▶ TASK REQUIREMENTS
Reproduce exactly the lines below from the one containing "Import Machine." through the one containing "(** The controllers, one by one. *)", including both, and nothing else.

###

(* ===== verification/CntlrCorrect.v ===== *)
(** * Accesses of the cores keep the caches inclusive

    The theorems about whole accesses of the cores to caches in front of DRAM, and the
    machine of [CntlrRuns.v] as an instance. *)

From stdpp Require Import base tactics list numbers gmap strings relations.
From Stdlib Require Import ZArith Lia.
From S2P Require Import Prelude Utils CacheBase CacheBlock CacheSet Replacement Cache CacheLines Timing Contention Directory DirCntlr Prefetch CntlrState Dram CacheCntlr CntlrView CntlrProps CntlrAccess DramProps CntlrRuns.
Local Open Scope Z_scope.
Import Cntlr.

Section correct.
Context {P D : Type} `{!ReplacementPolicy P} `{!ReplacementPolicyLaws P} `{!AlwaysVictim P}.
Context `{!DramCntlrInterface D} `{!DramCntlrLaws D}.
Context (Hready : forall b (p : P) si q, victim_ready b p (mkEnv si (Some q))).
Context (topology : list CntlrConfig) (junk : list Z) (traverse : gmap Z MshrEntry -> list (Z * MshrEntry)) `{!Traversal traverse}.
Context (logb : Z) (parent : nat -> option nat) (prevs : nat -> list nat) (level : nat -> nat).
Context (Hm : machine topology junk logb parent prevs level).
Implicit Types (s : Hierarchy P D) (c : nat) (a : Access) (y : Z).

(** Between two accesses: the invariant holds, nothing is being evicted, no lock is held. *)
Record settled s : Prop := {
  st_inv : inv topology logb parent prevs s;
  st_idle : idle s;
  st_unlocked : unlocked topology logb s
}.

(** Every line of a cache is in the cache behind it, and MODIFIED there if it is MODIFIED here. *)
Definition inclusive s : Prop :=
  forall x m y, aligned logb y -> parent x = Some m ->
    (is_Some (line s x y) -> is_Some (line s m y)) /\ (state s x y = MODIFIED -> state s m y = MODIFIED).

Lemma settled_inclusive s : settled s -> inclusive s.
Proof.
  intros [Hi Hid _] x m y Hy Hp. split; intros H.
  - by eapply parent_line.
  - destruct (iv_accepts _ _ _ _ _ Hi x m y Hy Hp H) as [|E]; [done|]. by rewrite Hid in E.
Qed.

Lemma settled_locks s s' :
  unlocked topology logb s -> (forall m, locks s' m = locks s m) -> (forall m, busy s' m = busy s m) -> unlocked topology logb s'.
Proof.
  intros [H1 H2] Hl Hb. split.
  - intros c k cl kl y Hs Hy. destruct (H1 c k cl kl y Hs Hy) as (n & off & [F1 F2]). exists n, off. split; [by rewrite Hl|done].
  - intros c k Hk. rewrite Hb. by eapply H2.
Qed.

(** An access to a first level that has a level behind it. *)
Definition legal (x : nat * Access) : Prop :=
  exists k, topology !! x.1 = Some k /\ prevs (m_master k) = [] /\ m_next_cache_cntlr k <> None /\ access_ok logb k x.2.

Abbreviation access c a := (processMemOpFromCore topology junk traverse c a).

Lemma run_legal c k a s (Q : HitWhere.where_t * option (list Z) -> Hierarchy P D -> Prop) :
  settled s -> legal (c, a) -> topology !! c = Some k ->
  (forall w d s', settled s' -> operation_permits (state s' (m_master k) (ac_address a)) (ac_op a) = true -> w <> HitWhere.MISS ->
     (operation_permits (state s (m_master k) (ac_address a)) (ac_op a) = true -> w = where_own (m_mem_component k)) -> Q (w, d) s') ->
  run (access c a) Q s.
Proof.
  intros [Hi Hid Hu] (k' & Hk & Hfirst & Hnext & Ha) Hk' HQ. cbn in Hk, Ha. assert (k' = k) as -> by congruence.
  destruct (stack_total (P := P) (D := D) _ _ _ _ _ _ Hm c k Hk) as (cl & kl & Hst).
  destruct (ul_free _ _ _ Hu c k cl kl (ac_address a) Hst (ao_aligned _ _ _ Ha)) as (n & off & Hf).
  pose proof (mc_next _ _ _ _ _ _ Hm c k Hk) as Hn. destruct (m_next_cache_cntlr k) as [nx|] eqn:En; [|done]. destruct Hn as (kn & Hkn & Hp).
  eapply (run_access topology junk traverse logb parent prevs level Hm c cl k kl Hst (ac_address a) (ao_aligned _ _ _ Ha) s n off Hf Hfirst a Ha);
    try done; [by eapply ul_busy|].
  intros w d s' Hi' Hid' Hl Hb Hperm Hw Hwo. apply HQ; try done. split; [done|done|]. by eapply settled_locks.
Qed.

(** C8: any sequence of loads and stores by any of the cores, of data or of page table entries that
    the first level keeps, of caches that share levels in any tree with DRAM behind it,
    completes, unless the simulated clock overflows or stands at its end; after it no lock is
    held, no eviction is under way, every line of a cache is in the cache behind it, and
    MODIFIED there if it is MODIFIED in front. *)
Theorem accesses_keep_inclusion l s :
  settled s -> Forall legal l ->
  run (tfor (fun x => _ ← access x.1 x.2; mret tt) l) (fun _ s' => settled s' /\ inclusive s') s.
Proof.
  intros Hs Hl. apply (run_for (fun l s => settled s /\ Forall legal l)).
  - done.
  - intros [c a] l' s1 (Hs1 & [Hx Hl']%Forall_cons). pose proof Hx as (k & Hk & _). apply run_bind.
    eapply run_legal; [done|done|done|]. intros w d s' Hs' _ _ _. by apply run_done.
  - intros s1 [Hs1 _]. split; [done|]. by apply settled_inclusive.
Qed.


End correct.

(** ** The machine of two cores *)

Import Machine.

Definition parent_of (m : nat) : option nat := if (m <? 4)%nat then Some 4%nat else None.
Definition prevs_of (m : nat) : list nat := if (m =? 4)%nat then [0; 1; 2; 3]%nat else [].
Definition level_of (m : nat) : nat := if (m <? 4)%nat then 0%nat else 1%nat.

(** The controllers, one by one. *)
Lemma topology_cases (R : nat -> CntlrConfig -> Prop) :
  (forall i, (i < 6)%nat -> from_option (R i) True (topology !! i)) -> forall c k, topology !! c = Some k -> R c k.
Proof.
  intros H c k Hk. assert (Hc : (c < 6)%nat) by (by apply lookup_lt_Some in Hk). specialize (H c Hc). by rewrite Hk in H.
Qed.
Ltac each_controller := apply topology_cases; intros i Hi; destruct i as [|[|[|[|[|[|i]]]]]]; cbn; [..|lia].

Lemma two_cores_ok : machine topology Machine.junk 6 parent_of prevs_of level_of.
Proof.
  split; try (lia || done).
  - each_controller; done.
  - each_controller; eauto.
  - each_controller; lia.
  - intros m m'. unfold parent_of, level_of. destruct (Nat.ltb_spec m 4); [|done]. by intros [= <-].
  - each_controller; lia.
  - intros m p. unfold prevs_of. destruct (Nat.eqb_spec m 4) as [->|]; [|by intros ?%not_elem_of_nil].
    rewrite !elem_of_cons. intros [->|[->|[->|[->|?%not_elem_of_nil]]]]; cbn; eauto. done.
  - intros x m. unfold parent_of. destruct (Nat.ltb_spec x 4); [|done]. intros [= <-].
    exists x. destruct x as [|[|[|[|x]]]]; [..|lia]; eexists; (split_and!; [cbn; set_solver|done|done]).
Qed.

(** A new cache is well formed and empty. *)
Lemma new_cache_ok name sets ways c :
  (0 < sets < 2 ^ 32) -> 0 < ways < 256 -> cache name sets ways = Ok c ->
  cache_wf c /\ bypasses_metadata c = false /\ m_cache_type c = SHARED_CACHE /\ forall y, in_range 64 y -> CacheLines.slot c y = None.
Proof.
  intros Hs Hw H. unfold cache in H. replace ways with (Z.of_nat (Z.to_nat ways)) in H at 1 by lia.
  apply (Cache_new_wf (fun n => Ok (LRU.new n 1)) (Some (CacheSetInfoLRU_new (Z.to_nat ways) 1)) SHARED_CACHE (Z.to_nat ways)) with (b := 6) in H
    as (H1 & H2 & H3 & H4); try done; try lia.
  - split_and!; try done. intros y Hy. apply eq_None_not_Some. rewrite slot_resident by done. rewrite H2. set_solver.
  - intros s Ha Hsw. eexists. split; [done|]. rewrite <- Ha. apply (LRU.new_wf SHARED_CACHE); [done|lia|lia|].
    rewrite Ha. eexists. split; [done|]. split; cbn; [by rewrite ?length_replicate..|lia].
Qed.

(** The state of a new cache. *)
Abbreviation empty_master m M :=
  (master_ok 6 parent_of prevs_of m M /\ m_evicting_buf M = None /\ m_smt_lock M = false /\
   forall y, in_range 64 y -> CacheLines.slot (m_cache M) y = None).

Lemma spec_table_ok : spec_ok (replicate SPEC_EVICT_SETS (replicate SPEC_EVICT_WAYS (mkSpecEvict 0 0))).
Proof. split; [done|]. apply Forall_replicate. done. Qed.

Lemma new_master_ok name sets ways c m M :
  0 < sets < 2 ^ 32 -> 0 < ways < 256 -> cache name sets ways = Ok c ->
  m_cache M = c -> m_blocksize (cb c) = 64 -> m_log_blocksize (cb c) = 6 -> m_prev_cache_cntlrs M = prevs_of m ->
  m_prefetcher M = None -> m_prefetch_list M = [] -> m_atds M = [] -> (parent_of m = None -> m_dram_cntlr M = true) ->
  m_l1_mshr M = ContentionModel_new 4 -> m_l1_metadata_mshr M = ContentionModel_new 4 ->
  (forall q, m_dram_outstanding_writebacks M = Some q -> q = ContentionModel_new 8) ->
  m_spec_evict_table M = replicate SPEC_EVICT_SETS (replicate SPEC_EVICT_WAYS (mkSpecEvict 0 0)) ->
  m_evicting_buf M = None -> m_smt_lock M = false -> empty_master m M.
Proof.
  intros Hs Hw E Ec Hb Hlb Hp Hpf Hpl Hat Hd H1 H2 Hq Hsp Hev Hsm.
  destruct (new_cache_ok name sets ways c Hs Hw E) as (W1 & W2 & W3 & W4).
  split_and!; [|done|done|by rewrite Ec]. split; rewrite ?Ec, ?H1, ?H2, ?Hsp; try done.
  - by apply ContentionModel_new_ok.
  - by apply ContentionModel_new_ok.
  - intros q Hq'. rewrite (Hq q Hq'). by apply ContentionModel_new_ok.
  - apply spec_table_ok.
  - intros d Hd'. congruence.
Qed.

(** The masters of the initial state. *)
Definition started (f : list (CacheMasterCntlr LRU.CacheSetLRU) -> Prop) : Prop :=
  match start true with Ok s => f (masters s) /\ cntlrs s = replicate 6 idle_cntlr /\ dram s = memory | Err _ => False end.

Lemma start_masters : started (fun l => length l = 5%nat /\ forall m M, l !! m = Some M -> empty_master m M).
Proof.
  unfold started, start, first_level.
  destruct (cache "L1-I" 2 1) as [a|] eqn:Ea; [|discriminate Ea]. destruct (cache "L1-D" 2 1) as [b|] eqn:Eb; [|discriminate Eb].
  destruct (cache "L2" 4 2) as [l2|] eqn:El; [|discriminate El]. cbn [mbind res_bind].
  assert (m_blocksize (cb a) = 64 /\ m_log_blocksize (cb a) = 6) as [] by (vm_compute in Ea; by injection Ea as <-).
  assert (m_blocksize (cb b) = 64 /\ m_log_blocksize (cb b) = 6) as [] by (vm_compute in Eb; by injection Eb as <-).
  assert (m_blocksize (cb l2) = 64 /\ m_log_blocksize (cb l2) = 6) as [] by (vm_compute in El; by injection El as <-).
  assert (Hprev : forall x, setPrevCacheCntlrs (P := LRU.CacheSetLRU) topology [0; 1; 2; 3]%nat (createSetLocks 64 2 0 2 (CacheMasterCntlr_new x None [] 4)) =
    Ok (with_prev [0; 1; 2; 3]%nat (createSetLocks 64 2 0 2 (CacheMasterCntlr_new x None [] 4)))) by done.
  rewrite Hprev. cbn [mbind res_bind masters cntlrs]. split; [|done]. split; [done|].
  intros m M HM. destruct m as [|[|[|[|[|m]]]]]; cbn in HM; [injection HM as <-..|done].
  - by eapply new_master_ok; [| |exact Ea|..].
  - by eapply new_master_ok; [| |exact Eb|..].
  - by eapply new_master_ok; [| |exact Ea|..].
  - by eapply new_master_ok; [| |exact Eb|..].
  - eapply new_master_ok; [| |exact El|..]; try done. intros q. cbn. congruence.
Qed.

Lemma start_locks : (s ← start true; Ok (locks s 4)) = Ok (Some (replicate 2 (SetLock.mkLock (replicate 2 false) 0), 6, 2)).
Proof. vm_compute. reflexivity. Qed.
Lemma lock_index_lt y : (lock_index 6 2 y < 2)%nat.
Proof.
  unfold lock_index. change (u32 (2 - 1)) with (2 ^ 1 - 1). rewrite land_pow2_pred by lia.
  pose proof (Z.mod_pos_bound (Z.shiftr y 6) (2 ^ 1) ltac:(lia)). lia.
Qed.

(** The initial state is settled. *)
Lemma start_settled : match start true with Ok s => settled topology 6 parent_of prevs_of s | Err _ => False end.
Proof.
  pose proof start_masters as H. unfold started in H. destruct (start true) as [s|] eqn:E; [|done].
  destruct H as [[Hl H] [Hc Hd]]. assert (Hlk : forall c k cl kl y, stack (P := LRU.CacheSetLRU) (D := Dram) topology c k cl kl ->
    exists n off, free_lock s (m_master kl) y (cc_core_id k) n off).
  { intros c k cl kl y (Hk & Hkl & Hst). assert (Hloc : locks s 4 = Some (replicate 2 (SetLock.mkLock (replicate 2 false) 0), 6, 2)).
    { pose proof start_locks as Hx. rewrite E in Hx. by injection Hx. }
    specialize (Hst s). assert (Hcore : m_master kl = 4%nat /\ 0 <= cc_core_id k < 2).
    { destruct c as [|[|[|[|[|[|c]]]]]]; cbn in Hk; [injection Hk as <-..|done]; injection Hst as <-; by injection Hkl as <-. }
    destruct Hcore as [-> Hcore]. exists 2%nat, 0. split; [|lia]. do 3 eexists. split; [exact Hloc|].
    apply lookup_replicate_2. by apply lock_index_lt. }
  assert (Hline : forall m y, aligned 6 y -> line s m y = None).
  { intros m y [Hy _]. unfold line. destruct (masters s !! m) as [M|] eqn:HM; [|done]. destruct (H m M HM) as (_ & _ & _ & Hs). cbn. by rewrite Hs. }
  assert (Hsome : forall c k, topology !! c = Some k -> is_Some (masters s !! m_master k)).
  { intros c k Hk. apply lookup_lt_is_Some_2. rewrite Hl. revert c k Hk. each_controller; lia. }
  split.
  - split.
    + split; [by rewrite Hc|rewrite Hc; by apply Forall_replicate|done| |by rewrite Hd]. intros m M HM. by apply H.
    + intros m y l st Hy. by rewrite Hline.
    + intros x m y Hy _. rewrite Hline by done. by intros [].
    + intros x m y Hy _. unfold state. by rewrite Hline.
  - intros m. unfold evicting. destruct (masters s !! m) as [M|] eqn:HM; [|done]. destruct (H m M HM) as (_ & Hev & _). cbn. by rewrite Hev.
  - split; [intros c k cl kl y Hst _; by eapply Hlk|]. intros c k Hk. destruct (Hsome c k Hk) as [M HM]. unfold busy. rewrite HM. cbn. f_equal. by apply (H _ _ HM).
Qed.

Lemma lru_ready (b : CacheSetBase) (p : LRU.CacheSetLRU) si q : victim_ready b p (mkEnv si (Some q)).
Proof. intros _. by eexists. Qed.

Lemma access_legal c a k :
  topology !! c = Some k -> (c < 4)%nat -> aligned 6 (ac_address a) -> ac_offset a = 0 -> ac_length a = 8 ->
  (forall d, ac_data a = Some d -> length d = 8%nat) -> ac_lock a = Core.NONE -> ac_block_type a = DATA ->
  legal topology 6 prevs_of (c, a).
Proof.
  intros Hk Hc Hy Ho Hl Hd Hlk Hbt. exists k. split; [done|].
  assert (prevs_of (m_master k) = [] /\ m_next_cache_cntlr k <> None) as [H1 H2].
  { destruct c as [|[|[|[|c]]]]; [..|lia]; by injection Hk as <-. }
  split_and!; [done|done|]. cbn [snd]. split; rewrite ?Ho, ?Hl; try done; try lia.
  - intros d Ed. rewrite (Hd d Ed). lia.
  - unfold bypasses. by rewrite Hbt.
Qed.

Lemma zero_aligned : aligned 6 0.
Proof. split; [done|]. by exists 0. Qed.
Lemma store_legal c v : (c < 4)%nat -> legal topology 6 prevs_of (c, store v 0).
Proof.
  intros Hc. destruct (lookup_lt_is_Some_2 topology c) as [k Hk]; [cbn; lia|].
  eapply access_legal; try done; [apply zero_aligned|]. intros d [= <-]. done.
Qed.
Lemma load_legal c : (c < 4)%nat -> legal topology 6 prevs_of (c, load DATA 0).
Proof.
  intros Hc. destruct (lookup_lt_is_Some_2 topology c) as [k Hk]; [cbn; lia|].
  eapply access_legal; try done; [apply zero_aligned|]. intros d [= <-]. done.
Qed.

Lemma accesses_keep_inclusion_witness :
  exists s, start true = Ok s /\
    run (tfor (fun x => _ ← Cntlr.processMemOpFromCore topology Machine.junk map_to_list x.1 x.2; mret tt)
          [(3, store 1 0); (1, load DATA 0); (1, store 2 0)]%nat)
      (fun _ s' => settled topology 6 parent_of prevs_of s' /\ inclusive 6 parent_of s') s.
Proof.
  pose proof start_settled as H. destruct (start true) as [s|]; [|done]. exists s. split; [done|].
  apply (accesses_keep_inclusion lru_ready topology Machine.junk map_to_list 6 parent_of prevs_of level_of two_cores_ok); [done|].
  repeat constructor; first [apply store_legal; lia|apply load_legal; lia].
Defined.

###

▶ YOUR SOLUTION
Import Machine.

Definition parent_of (m : nat) : option nat := if (m <? 4)%nat then Some 4%nat else None.
Definition prevs_of (m : nat) : list nat := if (m =? 4)%nat then [0; 1; 2; 3]%nat else [].
Definition level_of (m : nat) : nat := if (m <? 4)%nat then 0%nat else 1%nat.

(** The controllers, one by one. *)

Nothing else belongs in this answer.